Baccalaureate sermon: Love others as family

If you look back far enough – 130,000 years, to be exact – people today share a common ancestor. For the Right Rev. Michael B. Curry, who delivered the sermon May 23 at Baccalaureate, that bond requires Elon graduates to leave what he called this “sacred place” and to always treat others as family.

The Right Rev. Michael B. Curry
The Baccalaureate address was delivered to hundreds of students and their families in Alumni Gym on the eve of Commencement 2008.

“We are family. We may be dysfunctional, but we’re family,” Curry said. “We will only find light as a human race when we learn to live as family.”

A highly regarded preacher and public speaker, Curry is the 11th bishop of the Episcopal Diocese, a community of churches in central North Carolina. He has been featured on “The Protestant Hour,” a popular ecumenical radio program, and he is a frequent presenter at conferences around the country. He is known for his inspirational sermons and speeches.
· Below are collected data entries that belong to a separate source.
(** * The Urho3D work queue (Source/Urho3D/Core/WorkQueue.cpp)

    A shallow embedding of [WorkQueue]: the pooled work items, the priority
    queue, the worker loop [ProcessItems], the pause gate built on
    [queueMutex_], the completion barrier [Complete] and the per-frame hook
    [HandleBeginFrame].

    Work items are heap objects shared between the submitter, the queue, the
    live list and the pool, so the embedding keeps one store [heap] from
    addresses to items, and the three containers hold addresses. Calling an
    item's [workFunction_] and sending [E_WORKITEMCOMPLETED] are recorded in
    two logs, [executed] and [events]. The build modelled is the one with
    URHO3D_THREADING defined and assertions enabled. *)

From stdpp Require Import base option list gmap fin_sets sorting.
From Stdlib Require Import ZArith Lia.

Set Default Proof Using "Type".
Local Open Scope Z_scope.

(** ** Work items *)

(** [M_MAX_UNSIGNED] is declared in Math/MathDefs.h, which is not among the
    sources. It is the largest [unsigned] value, and the sources that use it
    rely on that: Console.cpp decrements an unsigned index until it wraps
    around to [M_MAX_UNSIGNED], and OGLGraphicsImpl.h passes it as the all-ones
    stencil mask. *)
Definition M_MAX_UNSIGNED : Z := 4294967295.

(** Modelled from the spec: [struct WorkItem] is declared in Core/WorkQueue.h,
    which is not among the sources. The fields are the ones WorkQueue.cpp reads
    and writes: the entry point, the three context pointers, the priority
    (unsigned, higher is served first), and the flags. Pointers are [option]:
    [None] is [nullptr]. *)
Record WorkItem := mkWorkItem {
  workFunction_ : option nat;
  start_ : option nat;
  end_ : option nat;
  aux_ : option nat;
  priority_ : Z;
  sendEvent_ : bool;
  completed_ : bool;
  pooled_ : bool
}.

(** The values [ReturnToPool] writes into an item ("Reset the values to their
    defaults"); [pooled_] is not touched. *)
Definition WorkItem_reset (w : WorkItem) : WorkItem :=
  {| workFunction_ := None; start_ := None; end_ := None; aux_ := None;
     priority_ := M_MAX_UNSIGNED; sendEvent_ := false; completed_ := false;
     pooled_ := pooled_ w |}.

(** Modelled from the spec: the default constructor of [WorkItem] (in
    Core/WorkQueue.h, not among the sources): the defaults are the values
    [ReturnToPool] resets an item to, and a new item is not pooled. *)
Definition WorkItem_new : WorkItem :=
  {| workFunction_ := None; start_ := None; end_ := None; aux_ := None;
     priority_ := M_MAX_UNSIGNED; sendEvent_ := false; completed_ := false;
     pooled_ := false |}.

Definition WorkItem_set_completed (b : bool) (w : WorkItem) : WorkItem :=
  {| workFunction_ := workFunction_ w; start_ := start_ w; end_ := end_ w;
     aux_ := aux_ w; priority_ := priority_ w; sendEvent_ := sendEvent_ w;
     completed_ := b; pooled_ := pooled_ w |}.

Definition WorkItem_set_pooled (b : bool) (w : WorkItem) : WorkItem :=
  {| workFunction_ := workFunction_ w; start_ := start_ w; end_ := end_ w;
     aux_ := aux_ w; priority_ := priority_ w; sendEvent_ := sendEvent_ w;
     completed_ := completed_ w; pooled_ := b |}.

#[global] Instance WorkItem_inhabited : Inhabited WorkItem := populate WorkItem_new.

(** An item is in the state [ReturnToPool] leaves it in. *)
Definition is_reset (w : WorkItem) : Prop :=
  workFunction_ w = None ∧ start_ w = None ∧ end_ w = None ∧ aux_ w = None ∧
  priority_ w = M_MAX_UNSIGNED ∧ sendEvent_ w = false ∧ completed_ w = false.

(** ** Threads *)

(** Who holds [queueMutex_]. *)
Inductive thread_id :=
| MainThread
| WorkerId (index : nat).

#[global] Instance thread_id_eq_dec : EqDecision thread_id.
Proof. solve_decision. Defined.
(** * Equipment dataset API: upload, retention, summary and report

    A shallow embedding of [api/models.py], [api/serializers.py] and
    [api/views.py] (class [DatasetViewSet]): the two tables and the file
    storage become an explicit state, every view action is a computation in
    a state-and-exception monad over it, and the libraries the views call
    (pandas, the ORM, reportlab) are modelled by the part of their behaviour
    the views rely on.

    Numbers.  A Python float is the exact value of a double (a rational), an
    infinity or NaN.  The sum and the quotient of [Series.mean()] are rounded
    as float64 arithmetic rounds them (to the nearest double, ties to the
    even one, overflow to an infinity).  [round], the [f] format and the
    layout arithmetic of the report are read on exact values: negative zero
    and the rounding of the page coordinates are not represented. *)

From Stdlib Require Import QArith Qround Qabs Lqa Qpower.
From stdpp Require Import base list gmap strings sorting pretty.
(** *** Linking on login and on registration *)

(** C10. The identity created by [login] or by [register] carries the
    session address as [walletAddress] when the session has one (an
    account address, hence not the empty string), and no [walletAddress]
    when the session has none; the store holds the same identity. *)
Theorem auto_link (random_id email password : string) (userData : UserData) (a : App) :
  (forall address, Web3.address (web3 a) = Some address -> address <> "" ->
     walletAddress <$> identity (app (login random_id email password a)) = Some (Some address)
     /\ walletAddress <$> identity (app (register random_id userData a)) = Some (Some address))
  /\ (Web3.address (web3 a) = None ->
     walletAddress <$> identity (app (login random_id email password a)) = Some None
     /\ walletAddress <$> identity (app (register random_id userData a)) = Some None)
  /\ stored (app (login random_id email password a))
     = identity (app (login random_id email password a))
  /\ stored (app (register random_id userData a))
     = identity (app (register random_id userData a)).
Proof.
  split; [| split; [| split]].
  - intros address Ha Hne. unfold login, register, link_if_connected.
    rewrite Ha, (truthy_opt_Some address Hne). split; reflexivity.
  - intros Ha. unfold login, register, link_if_connected.
    rewrite Ha. split; reflexivity.
  - apply lookup_insert_eq.
  - apply lookup_insert_eq.
Qed.

Lemma auto_link_witness :
  (walletAddress <$> identity (app (login "k3j9x2a" "a@school.org" "secret" visitor))
   = Some (Some (Web3.getAddress alice))
   /\ walletAddress <$> identity (app (register "p0q8w7e" newcomer visitor))
      = Some (Some (Web3.getAddress alice)))
  /\ (walletAddress <$> identity (app (login "k3j9x2a" "a@school.org" "secret" walletless))
      = Some None
      /\ walletAddress <$> identity (app (register "p0q8w7e" newcomer walletless))
         = Some None).
Proof.
  split.
  - refine (proj1 (auto_link "k3j9x2a" "a@school.org" "secret" newcomer visitor)
              _ eq_refl _).
    discriminate.
  - exact (proj1 (proj2 (auto_link "k3j9x2a" "a@school.org" "secret" newcomer walletless))
             eq_refl).
Defined.

End AuthFacts.

(** ** The credential pages *)
Module PagesFacts.
Import Pages Props.
Local Open Scope list_scope.

(** A loop that pushes the items a partial function accepts is a
    filtering map. *)
Lemma push_loop {A B : Type} (turn : list B -> A -> list B) (f : A -> option B) :
  (forall acc x, turn acc x = acc ++ match f x with Some y => [y] | None => [] end) ->
  forall (l : list A) (acc : list B), fold_left turn l acc = acc ++ omap f l.
Proof.
  intros Hturn. induction l as [|x l IH]; intros acc; simpl.
  - now rewrite app_nil_r.
  - rewrite IH, Hturn. destruct (f x); simpl.
    + now rewrite <- app_assoc.
    + now rewrite app_nil_r.
Qed.

Lemma issued_loop_omap (c : Calls) (issuedTokenIds : list Z) :
  issued_loop c issuedTokenIds = omap (issued_credential c) issuedTokenIds.
Proof.
  unfold issued_loop. rewrite (push_loop _ (issued_credential c)); [reflexivity |].
  intros acc tokenId. unfold issued_turn, issued_credential.
  destruct (verifyCertificate c tokenId); [| now rewrite app_nil_r].
  destruct (ownerOf c tokenId); [reflexivity | now rewrite app_nil_r].
Qed.
(** X5. No handler that writes breaks the key of the table: whatever the
    session holds when the handler starts, if [id] is a key and every id
    is below the sequence before the call, it is so after it, whether the
    handler succeeds or raises. *)
Theorem writing_handlers_keep_key (now : datetime) (data_id : Z)
    (data : DataReceived.t) (s : Session) :
  key_ok (table s) ->
  key_ok (table (fst (mark_as_processed now data_id s)))
  /\ key_ok (table (fst (delete_weather_data now data_id s)))
  /\ key_ok (table (fst (receive_weather_data now data s))).
Proof.
  intros Hok. split; [|split].
  - unfold mark_as_processed, bind, query_by_id.
    destruct (first (filter (id_is data_id) (db_query s))) as [r|]; [|exact Hok].
    unfold set_processed.
    destruct (WeatherStationData.processed r =? 1).
    + destruct (db_commit now s) as [s' res] eqn:E.
      pose proof (db_commit_key_ok now s s' res Hok E). now destruct res.
    + match goal with
      | |- context [db_commit now ?s2] =>
          destruct (db_commit now s2) as [s' res] eqn:E;
          pose proof (db_commit_key_ok now s2 s' res Hok E)
      end.
      now destruct res.
  - unfold delete_weather_data, bind, query_by_id.
    destruct (first (filter (id_is data_id) (db_query s))) as [r|]; [|exact Hok].
    unfold db_delete.
    match goal with
    | |- context [db_commit now ?s2] =>
        destruct (db_commit now s2) as [s' res] eqn:E;
        pose proof (db_commit_key_ok now s2 s' res Hok E)
    end.
    now destruct res.
  - now rewrite receive_weather_data_raises.
Qed.

(** Witness of [writing_handlers_keep_key]: the sample table, with a
    pending insert. *)
Lemma writing_handlers_keep_key_witness :
  key_ok (table pending_session)
  /\ key_ok (table (fst (delete_weather_data t0 2 pending_session))).
Proof.
  assert (Hok : key_ok (table pending_session)).
  { split; cbn.
    - repeat constructor; cbn; intuition discriminate.
    - repeat constructor; cbn; lia. }
  split; [exact Hok|].
  apply (writing_handlers_keep_key t0 2 example_data pending_session Hok).
Defined.
(** * bencode2json: the bencode to JSON transcoder of [src/bencode2json.c]

    The C program reads one bencoded value from [stdin] one byte at a time
    and writes its JSON form to [stdout].  Its functions are embedded here as
    computations over an explicit I/O state; loops and the recursion of
    [convert_value] take a fuel argument, and a run that uses it up ends in
    [OutOfFuel] with the state it had reached.  A run that meets undefined
    behaviour of C (a write outside an array, an [atoi] result that does not
    fit an [int]) ends in [Undefined]. *)

From Stdlib Require Import Strings.Byte Strings.String.
From Stdlib Require Import ZArith List Lia Bool Arith.
Import ListNotations.

Set Warnings "-register-all".

Local Open Scope byte_scope.
Local Open Scope list_scope.

(** ** Bytes and C characters *)

(** A C [char] is kept as its 8-bit pattern; [code] is its value as an
    [unsigned char].  The comparisons of the source are against ASCII
    literals, for which the signedness of [char] makes no difference; it
    does where a [char] is passed as an [int], see [int_of_char]. *)
Definition code (c : byte) : Z := Z.of_N (Byte.to_N c).

(** The double quote, written by its code point. *)
Definition dquote : byte := x22.

(** [getc] returns an [int]: the byte as an [unsigned char], or [EOF]. *)
Definition EOF : Z := -1.

(** The conversion [char c = <int>]: the low eight bits. *)
Definition char_of_int (r : Z) : byte :=
  match Byte.of_N (Z.to_N (r mod 256)) with
  | Some c => c
  | None => x00
  end.

(** The conversion of a [char] to [int], as in the call [ungetc(c, stdin)].
    Plain [char] is a signed type here, as it is on x86-64: the bytes from
    0x80 on are negative, and 0xff is -1, the value of [EOF]. *)
Definition int_of_char (c : byte) : Z :=
  if (code c <? 128)%Z then code c else (code c - 256)%Z.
Before arriving in North Carolina, Curry served as rector of parish ministries in Ohio and Maryland. He has been active in crisis control ministry and ecumenical summer day camps for children, as well as several educational programs.

Born in Chicago, Curry received his bachelor’s degree from Hobart College and his master’s of divinity degree from Yale University Divinity School.

“We need you to leave this sacred place and go into this world and love each other,” he said. “We all, in a very real sense, come from the same source.”

The ceremony featured an invocation and benediction from the Rev. Kirk B. Oldham and the Right Rev. Robert J. O’Neill, respectively, both of whom are fathers to Elon seniors who graduate this spring.

Nolan Wildfire offered remembrances of Elon on behalf of the senior class.